Task to carry out - Once you reach the line containing "Record elf_frame : Type", copy it and every line after it exactly, through the end of the data below.

[[ Task material, beginning ]]

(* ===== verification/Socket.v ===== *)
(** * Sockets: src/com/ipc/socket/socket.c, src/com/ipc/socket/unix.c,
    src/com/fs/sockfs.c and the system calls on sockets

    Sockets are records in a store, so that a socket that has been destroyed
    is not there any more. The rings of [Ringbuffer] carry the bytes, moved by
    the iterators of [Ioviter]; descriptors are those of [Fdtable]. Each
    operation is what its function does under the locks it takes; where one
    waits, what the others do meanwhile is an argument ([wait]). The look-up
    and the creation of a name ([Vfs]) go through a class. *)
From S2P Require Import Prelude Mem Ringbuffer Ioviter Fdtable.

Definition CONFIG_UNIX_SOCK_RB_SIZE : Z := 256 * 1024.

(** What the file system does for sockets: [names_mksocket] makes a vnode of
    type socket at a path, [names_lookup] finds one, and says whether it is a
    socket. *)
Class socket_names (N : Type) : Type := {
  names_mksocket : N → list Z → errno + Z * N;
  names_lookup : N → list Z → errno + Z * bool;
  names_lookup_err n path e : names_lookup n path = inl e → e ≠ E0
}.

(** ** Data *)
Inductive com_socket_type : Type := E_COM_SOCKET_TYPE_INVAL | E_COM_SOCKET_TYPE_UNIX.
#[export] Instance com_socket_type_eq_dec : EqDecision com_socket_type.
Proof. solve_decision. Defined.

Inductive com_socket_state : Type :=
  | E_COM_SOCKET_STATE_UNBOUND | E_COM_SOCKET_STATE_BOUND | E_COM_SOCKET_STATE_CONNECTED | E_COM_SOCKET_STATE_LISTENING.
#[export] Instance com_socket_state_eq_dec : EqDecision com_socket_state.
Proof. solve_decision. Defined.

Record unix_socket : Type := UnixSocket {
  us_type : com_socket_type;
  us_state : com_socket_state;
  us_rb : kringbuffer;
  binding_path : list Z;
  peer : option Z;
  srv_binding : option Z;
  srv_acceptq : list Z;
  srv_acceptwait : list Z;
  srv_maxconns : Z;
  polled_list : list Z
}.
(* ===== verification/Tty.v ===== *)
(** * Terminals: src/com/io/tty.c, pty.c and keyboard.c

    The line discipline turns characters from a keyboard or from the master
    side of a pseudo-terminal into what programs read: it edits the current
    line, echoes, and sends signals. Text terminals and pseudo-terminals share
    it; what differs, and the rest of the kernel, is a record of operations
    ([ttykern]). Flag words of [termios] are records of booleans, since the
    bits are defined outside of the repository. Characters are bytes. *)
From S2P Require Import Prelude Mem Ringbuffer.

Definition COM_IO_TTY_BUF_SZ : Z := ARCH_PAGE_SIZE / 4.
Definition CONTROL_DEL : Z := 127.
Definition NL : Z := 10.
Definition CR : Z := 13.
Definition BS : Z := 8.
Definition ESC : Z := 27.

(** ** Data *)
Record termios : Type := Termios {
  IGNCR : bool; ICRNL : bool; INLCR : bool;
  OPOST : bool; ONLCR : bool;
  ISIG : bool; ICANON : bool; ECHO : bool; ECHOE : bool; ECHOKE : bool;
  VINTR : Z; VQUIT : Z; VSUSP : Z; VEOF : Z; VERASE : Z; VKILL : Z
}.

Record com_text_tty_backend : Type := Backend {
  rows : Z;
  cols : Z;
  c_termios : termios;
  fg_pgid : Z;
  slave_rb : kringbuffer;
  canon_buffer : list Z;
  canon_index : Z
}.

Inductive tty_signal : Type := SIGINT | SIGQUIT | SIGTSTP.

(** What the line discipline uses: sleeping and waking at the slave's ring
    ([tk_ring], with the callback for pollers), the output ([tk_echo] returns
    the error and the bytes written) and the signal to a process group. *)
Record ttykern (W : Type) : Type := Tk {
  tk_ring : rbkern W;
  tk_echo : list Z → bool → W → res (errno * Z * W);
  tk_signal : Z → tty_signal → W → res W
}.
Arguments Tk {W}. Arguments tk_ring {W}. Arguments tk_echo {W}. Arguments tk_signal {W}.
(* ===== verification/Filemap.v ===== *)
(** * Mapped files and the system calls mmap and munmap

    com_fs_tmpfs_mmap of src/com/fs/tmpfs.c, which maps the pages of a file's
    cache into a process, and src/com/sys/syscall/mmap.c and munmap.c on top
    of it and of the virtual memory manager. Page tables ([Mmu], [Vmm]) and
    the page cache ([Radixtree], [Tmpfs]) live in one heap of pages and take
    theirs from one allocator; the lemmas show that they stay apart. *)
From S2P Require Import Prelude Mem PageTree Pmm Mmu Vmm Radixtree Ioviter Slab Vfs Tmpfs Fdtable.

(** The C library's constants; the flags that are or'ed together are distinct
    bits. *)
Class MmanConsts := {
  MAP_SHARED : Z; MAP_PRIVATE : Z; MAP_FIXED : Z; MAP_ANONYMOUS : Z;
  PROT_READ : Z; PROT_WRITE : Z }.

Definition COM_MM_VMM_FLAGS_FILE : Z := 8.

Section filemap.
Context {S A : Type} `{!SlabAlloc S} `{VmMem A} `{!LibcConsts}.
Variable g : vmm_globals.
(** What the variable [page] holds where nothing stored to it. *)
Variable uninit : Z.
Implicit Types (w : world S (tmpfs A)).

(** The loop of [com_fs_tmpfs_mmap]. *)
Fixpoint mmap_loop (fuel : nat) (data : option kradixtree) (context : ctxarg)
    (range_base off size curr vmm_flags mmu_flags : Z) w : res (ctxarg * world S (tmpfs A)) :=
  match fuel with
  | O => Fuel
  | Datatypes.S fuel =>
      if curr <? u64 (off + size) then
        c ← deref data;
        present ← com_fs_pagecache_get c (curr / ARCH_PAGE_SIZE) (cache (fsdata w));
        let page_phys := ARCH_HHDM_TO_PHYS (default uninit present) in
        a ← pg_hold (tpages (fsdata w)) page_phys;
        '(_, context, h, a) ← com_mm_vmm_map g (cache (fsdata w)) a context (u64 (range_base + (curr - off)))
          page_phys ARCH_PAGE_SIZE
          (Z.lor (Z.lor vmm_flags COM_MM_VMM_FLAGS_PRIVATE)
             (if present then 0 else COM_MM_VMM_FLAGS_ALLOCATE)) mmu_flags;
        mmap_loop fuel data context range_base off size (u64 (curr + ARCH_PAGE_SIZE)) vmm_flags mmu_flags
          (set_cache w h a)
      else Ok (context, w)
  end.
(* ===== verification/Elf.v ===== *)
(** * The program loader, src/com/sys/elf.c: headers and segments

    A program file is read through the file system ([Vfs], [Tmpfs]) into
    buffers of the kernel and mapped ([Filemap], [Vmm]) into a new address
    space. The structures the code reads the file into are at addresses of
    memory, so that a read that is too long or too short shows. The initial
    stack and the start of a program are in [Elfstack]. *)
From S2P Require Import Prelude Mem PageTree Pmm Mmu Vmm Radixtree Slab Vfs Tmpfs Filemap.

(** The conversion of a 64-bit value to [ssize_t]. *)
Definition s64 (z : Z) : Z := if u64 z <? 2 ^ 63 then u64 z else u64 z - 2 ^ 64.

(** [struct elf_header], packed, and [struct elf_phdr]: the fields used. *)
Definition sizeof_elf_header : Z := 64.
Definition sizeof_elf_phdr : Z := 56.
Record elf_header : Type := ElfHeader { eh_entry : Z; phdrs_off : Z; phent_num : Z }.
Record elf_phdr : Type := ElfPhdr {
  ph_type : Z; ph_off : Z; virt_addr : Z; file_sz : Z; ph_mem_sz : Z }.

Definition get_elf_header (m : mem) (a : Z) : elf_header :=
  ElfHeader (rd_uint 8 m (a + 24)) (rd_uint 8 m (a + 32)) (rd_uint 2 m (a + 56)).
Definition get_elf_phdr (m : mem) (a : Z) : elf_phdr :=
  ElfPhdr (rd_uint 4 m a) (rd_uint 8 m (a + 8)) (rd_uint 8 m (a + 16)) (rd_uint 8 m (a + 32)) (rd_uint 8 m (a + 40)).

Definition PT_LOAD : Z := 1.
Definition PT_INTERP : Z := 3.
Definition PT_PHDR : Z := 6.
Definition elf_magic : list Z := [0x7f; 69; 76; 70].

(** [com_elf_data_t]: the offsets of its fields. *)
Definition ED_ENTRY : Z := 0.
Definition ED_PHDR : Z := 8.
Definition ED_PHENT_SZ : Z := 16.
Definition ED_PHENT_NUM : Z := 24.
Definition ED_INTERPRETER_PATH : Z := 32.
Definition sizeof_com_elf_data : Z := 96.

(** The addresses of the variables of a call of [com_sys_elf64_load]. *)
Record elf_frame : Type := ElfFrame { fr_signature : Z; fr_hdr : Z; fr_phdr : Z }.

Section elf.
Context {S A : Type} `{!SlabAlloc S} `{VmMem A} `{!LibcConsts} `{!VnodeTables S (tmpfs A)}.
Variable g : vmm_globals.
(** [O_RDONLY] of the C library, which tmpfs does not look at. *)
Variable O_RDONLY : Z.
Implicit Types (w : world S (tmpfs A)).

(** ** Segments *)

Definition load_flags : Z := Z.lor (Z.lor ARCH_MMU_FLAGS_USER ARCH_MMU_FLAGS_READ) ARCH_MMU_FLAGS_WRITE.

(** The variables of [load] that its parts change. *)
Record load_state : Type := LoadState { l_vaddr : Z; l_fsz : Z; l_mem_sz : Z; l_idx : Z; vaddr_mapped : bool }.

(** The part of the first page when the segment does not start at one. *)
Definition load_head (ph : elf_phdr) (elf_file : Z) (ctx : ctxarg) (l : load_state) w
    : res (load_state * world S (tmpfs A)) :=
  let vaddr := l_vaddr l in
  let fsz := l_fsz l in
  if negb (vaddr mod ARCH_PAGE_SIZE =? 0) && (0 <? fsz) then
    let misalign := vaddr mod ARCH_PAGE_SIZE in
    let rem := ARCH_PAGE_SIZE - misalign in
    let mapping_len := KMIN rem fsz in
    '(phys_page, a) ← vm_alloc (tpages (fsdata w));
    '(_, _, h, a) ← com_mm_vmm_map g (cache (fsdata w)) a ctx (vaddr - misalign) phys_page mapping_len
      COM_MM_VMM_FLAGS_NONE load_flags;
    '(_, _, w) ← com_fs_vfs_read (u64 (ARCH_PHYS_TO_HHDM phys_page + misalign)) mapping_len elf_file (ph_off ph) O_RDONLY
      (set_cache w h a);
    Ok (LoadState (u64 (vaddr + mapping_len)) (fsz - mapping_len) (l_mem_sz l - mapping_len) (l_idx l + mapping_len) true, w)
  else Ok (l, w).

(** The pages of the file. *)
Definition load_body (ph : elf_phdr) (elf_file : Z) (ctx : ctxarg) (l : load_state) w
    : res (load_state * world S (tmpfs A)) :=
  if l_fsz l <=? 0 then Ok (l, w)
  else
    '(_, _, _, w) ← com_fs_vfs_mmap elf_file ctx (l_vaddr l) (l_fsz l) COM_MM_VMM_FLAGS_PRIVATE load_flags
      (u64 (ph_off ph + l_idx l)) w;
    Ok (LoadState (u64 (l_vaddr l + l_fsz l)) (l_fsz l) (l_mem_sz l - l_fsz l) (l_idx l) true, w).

[[ Task material, end ]]

Output for this task -
Record elf_frame : Type := ElfFrame { fr_signature : Z; fr_hdr : Z; fr_phdr : Z }.

Section elf.
Context {S A : Type} `{!SlabAlloc S} `{VmMem A} `{!LibcConsts} `{!VnodeTables S (tmpfs A)}.
Variable g : vmm_globals.
(** [O_RDONLY] of the C library, which tmpfs does not look at. *)
Variable O_RDONLY : Z.
Implicit Types (w : world S (tmpfs A)).

(** ** Segments *)

Definition load_flags : Z := Z.lor (Z.lor ARCH_MMU_FLAGS_USER ARCH_MMU_FLAGS_READ) ARCH_MMU_FLAGS_WRITE.

(** The variables of [load] that its parts change. *)
Record load_state : Type := LoadState { l_vaddr : Z; l_fsz : Z; l_mem_sz : Z; l_idx : Z; vaddr_mapped : bool }.

(** The part of the first page when the segment does not start at one. *)
Definition load_head (ph : elf_phdr) (elf_file : Z) (ctx : ctxarg) (l : load_state) w
    : res (load_state * world S (tmpfs A)) :=
  let vaddr := l_vaddr l in
  let fsz := l_fsz l in
  if negb (vaddr mod ARCH_PAGE_SIZE =? 0) && (0 <? fsz) then
    let misalign := vaddr mod ARCH_PAGE_SIZE in
    let rem := ARCH_PAGE_SIZE - misalign in
    let mapping_len := KMIN rem fsz in
    '(phys_page, a) ← vm_alloc (tpages (fsdata w));
    '(_, _, h, a) ← com_mm_vmm_map g (cache (fsdata w)) a ctx (vaddr - misalign) phys_page mapping_len
      COM_MM_VMM_FLAGS_NONE load_flags;
    '(_, _, w) ← com_fs_vfs_read (u64 (ARCH_PHYS_TO_HHDM phys_page + misalign)) mapping_len elf_file (ph_off ph) O_RDONLY
      (set_cache w h a);
    Ok (LoadState (u64 (vaddr + mapping_len)) (fsz - mapping_len) (l_mem_sz l - mapping_len) (l_idx l + mapping_len) true, w)
  else Ok (l, w).

(** The pages of the file. *)
Definition load_body (ph : elf_phdr) (elf_file : Z) (ctx : ctxarg) (l : load_state) w
    : res (load_state * world S (tmpfs A)) :=
  if l_fsz l <=? 0 then Ok (l, w)
  else
    '(_, _, _, w) ← com_fs_vfs_mmap elf_file ctx (l_vaddr l) (l_fsz l) COM_MM_VMM_FLAGS_PRIVATE load_flags
      (u64 (ph_off ph + l_idx l)) w;
    Ok (LoadState (u64 (l_vaddr l + l_fsz l)) (l_fsz l) (l_mem_sz l - l_fsz l) (l_idx l) true, w).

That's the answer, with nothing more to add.